Поножовщик взглянул на своего амфитриона удивленно, чуть ли не с уважением и едва осмелился дотронуться до протянутой ему руки. Он смутно ощутил, что между ним и Родольфом лежит глубокая пропасть.
— Молодец! — сказал ему Родольф. — Ты сохранил мужество и честь…
— Ей-богу, не знаю, — проговорил Поножовщик взволнованно, — но то, что вы говорите… видите ли… никогда я еще не чувствовал ничего похожего… одно могу сказать… и эти слова… и ваши удары в конце моей взбучки… мастерские удары… а вы, вместо того чтобы избить меня до полусмерти, платите за мой обед и говорите мне такие вещи. Но довольно об этом. Скажу одно: всегда, когда ни потребуется, вы можете рассчитывать на Поножовщика.
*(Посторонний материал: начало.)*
(* ===== verification/TokenProps.v ===== *)
(** * Properties of the token stream

    What the lexer of the parser ([TokenStream]) promises for any source: that
    it comes to the end without a panic, where the spans of its tokens lie, that
    its delimiters nest and its indents balance, and that string literals are
    read back.  A turn of the lexer's loop is a step relation; each promise is
    an invariant of its steps. *)

From stdpp Require Import base tactics list numbers strings.
From Stdlib Require Import ZArith Ascii Lia.
From S2P Require Import Prelude Token.
From S2P Require Lexer.
From S2P Require Import TokenStream.
Local Open Scope Z_scope.

(** ** The delimiters and the spans of a stream *)

(** The delimiters open behind the tokens, the innermost first; a closing one
    has to be that of the innermost.  Without an open one it is let pass, unless
    [strict]. *)
Definition nest (strict : bool) (t : Token) (s : list DelimToken) : option (list DelimToken) :=
  match kind t with
  | OpenDelim d => Some (d :: s)
  | CloseDelim d =>
      match s with
      | [] => if strict then None else Some []
      | d' :: s => if decide (d = d') then Some s else None
      end
  | _ => Some s
  end.
Fixpoint nesting (strict : bool) (s : list DelimToken) (ts : list Token)
    : option (list DelimToken) :=
  match ts with [] => Some s | t :: ts => s ← nest strict t s; nesting strict s ts end.

Lemma nesting_app strict s ts ts' :
  nesting strict s (ts ++ ts') = s ← nesting strict s ts; nesting strict s ts'.
Proof.
  revert s. induction ts as [|t ts IH]; intros s; cbn; [done|]. destruct (nest strict t s); cbn; auto.
Qed.

(** The spans lie in order between [lo] and [hi]. *)
Fixpoint spans_within (lo hi : Z) (ts : list Token) : Prop :=
  match ts with
  | [] => lo ≤ hi
  | t :: ts => lo ≤ (tok_span t).1 ≤ (tok_span t).2 ∧ spans_within (tok_span t).2 hi ts
  end.

Lemma spans_within_app lo hi ts ts' :
  spans_within lo hi (ts ++ ts') ↔ ∃ mid, spans_within lo mid ts ∧ spans_within mid hi ts'.
Proof.
  revert lo. induction ts as [|t ts IH]; intros lo; cbn [app spans_within].
  - split; [intros H; exists lo; by split|]. intros (mid & Hm & H). destruct ts' as [|t ts'].
    + cbn in *. lia.
    + destruct H as [? H]. split; [lia|done].
  - rewrite IH. split; [intros [? (m & ? & ?)]; by exists m|intros (m & [? ?] & ?)].
    split; [done|by exists m].
Qed.
Lemma spans_within_weaken lo hi hi' ts : spans_within lo hi ts → hi ≤ hi' → spans_within lo hi' ts.
Proof. revert lo. induction ts as [|t ts IH]; cbn; intros lo H ?; [lia|]. destruct H. auto. Qed.
Lemma spans_within_le lo hi ts : spans_within lo hi ts → lo ≤ hi.
Proof. revert lo. induction ts as [|t ts IH]; cbn; intros lo; [done|]. intros [? ?%IH]. lia. Qed.

(** The text at the span of a name, a comment or a string is the token's. *)
Definition token_text (k : TokenKind) : option Symbol :=
  match k with
  | Ident s | DocComment (Line s) => Some s
  | Literal l => raw l
  | _ => None
  end.

(** Tokens that neither open nor close anything. *)
Definition neutral (k : TokenKind) : bool :=
  match k with
  | OpenDelim _ | CloseDelim _ | Indent _ | Dedent _ | Eof | RArrow => false | _ => true
  end.

(** ** What one token does to the state *)

Definition is_newline (k : Lexer.TokenKind) : bool :=
  match k with Lexer.Newline => true | _ => false end.

Definition delim_stack (s : list DelimToken) (l : Lexer) : Prop :=
  delims (indent_cxt l) = OpenDelim <$> s ∧ NoDelim ∉ s.

(** Whether [lex_token] makes a token of a raw one. *)
Definition emits (k : Lexer.TokenKind) : bool :=
  match k with
  | Lexer.LineComment _ | Lexer.Newline | Lexer.Ident | Lexer.Literal _ _ | Lexer.Bang | Lexer.Gt
  | Lexer.OpenParen | Lexer.CloseParen | Lexer.OpenBrace | Lexer.CloseBrace
  | Lexer.OpenBracket | Lexer.CloseBracket => true
  | k => bool_decide (is_Some (plain_token k))
  end.

(** The state but for the delimiters, the newline flag and the diagnostics. *)
Definition framed (l l' : Lexer) : Prop :=
  pos l' = pos l ∧ rest l' = rest l ∧
  cxt_tabs (indent_cxt l') = cxt_tabs (indent_cxt l) ∧
  cxt_spaces (indent_cxt l') = cxt_spaces (indent_cxt l) ∧
  indents (indent_cxt l') = indents (indent_cxt l) ∧
  diagnostics l `suffix_of` diagnostics l'.

Inductive token_outcome (raw_kind : Lexer.TokenKind) (w : list char) (s : list DelimToken)
    (l : Lexer) (buf : list Token) : option TokenKind → Lexer → list Token → list DelimToken → Prop :=
  | out_neutral k l' :
      framed l l' → delims (indent_cxt l') = delims (indent_cxt l) →
      tok_start_pos l' = tok_start_pos l →
      from_option neutral true k = true →
      (∀ k' s', k = Some k' → token_text k' = Some s' → s' = w) →
      (k = Some Newline ↔ is_newline raw_kind = true) →
      new_line_beginning (indent_cxt l') =
        is_newline raw_kind || new_line_beginning (indent_cxt l) →
      (emits raw_kind = true → k ≠ None) → (k = Some (BinOp Minus) → raw_kind = Lexer.Minus) →
      token_outcome raw_kind w s l buf k l' buf s
  | out_open d :
      d ≠ NoDelim → is_newline raw_kind = false →
      token_outcome raw_kind w s l buf (Some (OpenDelim d)) (open_delim d l).2 buf (d :: s)
  | out_close d l' s' :
      framed l l' → delim_stack s' l' → is_newline raw_kind = false →
      tok_start_pos l' = tok_start_pos l →
      new_line_beginning (indent_cxt l') = new_line_beginning (indent_cxt l) →
      (s = d :: s' ∨ s = [] ∧ s' = [] ∧ diagnostics l' ≠ []) →
      token_outcome raw_kind w s l buf (Some (CloseDelim d)) l' buf s'
  | out_arrow m buf' :
      buf = m :: buf' → kind m = BinOp Minus → raw_kind = Lexer.Gt →
      token_outcome raw_kind w s l buf (Some RArrow) (set_tok_start_pos (tok_start_pos l - 1) l) buf' s.

Lemma framed_refl l : framed l l.
Proof. by repeat split. Qed.
Lemma extends_framed l l' : extends l l' → framed l l'.
Proof. intros (Hp & Ht & Hr & Hc & Hd). unfold framed. by rewrite Hp, Hr, Hc. Qed.

Lemma close_delim_outcome raw_kind w d msg start s l buf :
  delim_stack s l → is_newline raw_kind = false →
  ∃ k l' s', close_delim d msg start l = Ok (k, l') ∧ token_outcome raw_kind w s l buf (Some k) l' buf s'.
Proof.
  intros [Hs Hno] Hraw. unfold close_delim. rewrite Hs. destruct s as [|d' s]; cbn [fmap list_fmap].
  - eexists _, _, []. split; [done|].
    apply out_close; [|by split; [|apply not_elem_of_nil]|done..|by right].
    repeat split; try done. by apply suffix_cons_r.
  - apply not_elem_of_cons in Hno as [Hd' Hno].
    exists (CloseDelim d'), (let l' := set_context (set_delims (OpenDelim <$> s) (indent_cxt l)) l in
      if decide (d' = d) then l' else struct_span_error msg (span start (pos l)) l'), s.
    split; [by destruct d'|].
    apply out_close; [|split; [by case_decide|done]|done|by case_decide|by case_decide|by left].
    case_decide; repeat split; try done. by apply suffix_cons_r.
Qed.

Section Outcome.
Variable character : list char → option char.

Lemma lex_token_outcome token w l buf s :
  delim_stack s l → 1 ≤ tok_start_pos l ∨ peek_tok_kind buf ≠ BinOp Minus →
  pos l = tok_start_pos l + text_len w →
  (∀ k n, Lexer.kind token = Lexer.Literal k n → Lexer.literal_text k n w) →
  ∃ k l' buf' s', lex_token character token (tok_start_pos l) w l buf = Ok (k, l', buf') ∧
    token_outcome (Lexer.kind token) w s l buf k l' buf' s'.
Proof using.
  intros Hs Hstart Hpos Hlit. unfold lex_token.
  destruct (Lexer.kind token) eqn:Hk; cbn [plain_token mbind Res_bind];
    try (eexists _, _, _, s; split; [reflexivity|]; apply out_neutral;
         [by repeat split; try done; apply suffix_cons_r|reflexivity|reflexivity|reflexivity
         |intros k' s' [= <-]; cbn; congruence|by split|reflexivity|done|done]);
    try (by eexists _, _, _, _; split; [done|]; apply out_open);
    try (edestruct (close_delim_outcome (Lexer.kind token) w) as (k & l' & s' & -> & Ho);
         [done|by rewrite Hk|]; rewrite Hk in Ho; cbn [mbind Res_bind]; by eauto 10).
  - destruct (lex_literal_ok character (tok_start_pos l) w kind suffix_start l)
      as (lit & l' & E & Hl & Hraw); [by apply Hlit|done|].
    rewrite E. cbn [mbind Res_bind]. eexists _, _, _, s. split; [reflexivity|].
    destruct (Hl) as (? & ? & ? & Hc & ?).
    apply out_neutral; [by apply extends_framed|by rewrite Hc|done|done| |by split|by rewrite Hc|done..].
    intros k' s' [= <-]. cbn. intros. destruct Hraw; congruence.
  - unfold look_behind, pop_if_tok_kind. case_bool_decide as Hm.
    + destruct buf as [|m buf]; [discriminate Hm|]. destruct Hstart as [Hstart|]; [|done].
      rewrite (proj2 (Z.leb_le _ _) Hstart). cbn [mbind Res_bind].
      eexists _, _, _, _. split; [reflexivity|]. by eapply out_arrow.
    + cbn [mbind Res_bind]. eexists _, _, _, s. split; [reflexivity|].
      apply out_neutral; try done. by intros ? ? [= <-].
Qed.
End Outcome.

(** ** The indentation stack *)

(** Each level is above the next, down to the default level. *)
Fixpoint levels_ok (ls : list IndentLevel) : Prop :=
  match ls with
  | [] => False
  | top :: ls =>
      match ls with
      | [] => top = default_level
      | next :: _ => level_cmp top next = Some Datatypes.Gt ∧ levels_ok ls
      end
  end.

Lemma level_cmp_default l : level_cmp l default_level ≠ Some Datatypes.Lt.
Proof.
  unfold level_cmp, default_level. cbn. destruct (tabs l), (spaces l); cbn; done.
Qed.

(** The levels popped so far could be put back. *)
Lemma dedent_loop_levels indent stack popped dedents st ds errs :
  match popped with i :: _ => levels_ok (i :: stack) | [] => levels_ok stack end → stack ≠ [] →
  dedent_loop indent stack popped dedents = (st, ds, errs) → levels_ok st.
Proof.
  revert popped dedents. induction stack as [|cur stack IH]; intros popped dedents Hok Hne; [done|].
  assert (levels_ok (cur :: stack)) as Hcur by (destruct popped; [done|apply Hok]).
  cbn [dedent_loop]. unfold dedent_stop.
  destruct (level_cmp indent cur) as [[]|] eqn:Hcmp; intros E; simplify_eq; try done.
  - destruct stack as [|next stack]; [|by eapply (IH (cur :: popped)), E].
    cbn in Hcur. subst. by destruct (level_cmp_default indent).
  - by destruct popped.
Qed.

(** The layout tokens at a position. *)
Definition layout_token (p : Z) (t : Token) : Prop :=
  (∃ n, kind t = Indent n ∨ kind t = Dedent n) ∧ tok_span t = (p, p).
Definition layout_tokens (i : option IndentOrDedents) : list Token :=
  match i with Some (IndentTok t) => [t] | Some (Dedents ts) => ts | None => [] end.

(** The state but for the indentation. *)
Definition indent_framed (l l' : Lexer) : Prop :=
  pos l' = pos l ∧ tok_start_pos l' = tok_start_pos l ∧ rest l' = rest l ∧
  delims (indent_cxt l') = delims (indent_cxt l) ∧ diagnostics l `suffix_of` diagnostics l'.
Не желая показать, что он тоже взволнован, Родольф спросил более сдержанно:
— И долго ты пробыл на бойне?
— Еще бы… Сначала мне было тошно перерезать горло этим несчастным старым клячам, которые не могли даже хорошенько лягнуть меня; но когда мне шел шестнадцатый год и голос мой начал ломаться, орудовать ножом стало для меня отрадой, потребностью, страстью, безумием! Я терял сон и аппетит… Я думал только об этом!.. Надо было видеть меня за работой; кроме старых холщовых штанов, на мне ничего не было. Я стоял со своим большим, хорошо наточенным ножом, а вокруг меня ожидали очереди пятнадцать — двадцать лошадей. Я не хвастаю. Дьявольщина! Не знаю, что на меня накатывало, когда я принимался за дело… какое-то безумие; в ушах у меня шумело, я приходил в ярость, в неистовство, глаза мои наливались кровью… и я резал, резал… резал их до тех пор, пока нож не выпадал у меня из рук! Дьявольщина! Какое наслаждение! Будь я миллионером, я платил бы деньги, чтобы заниматься этим делом.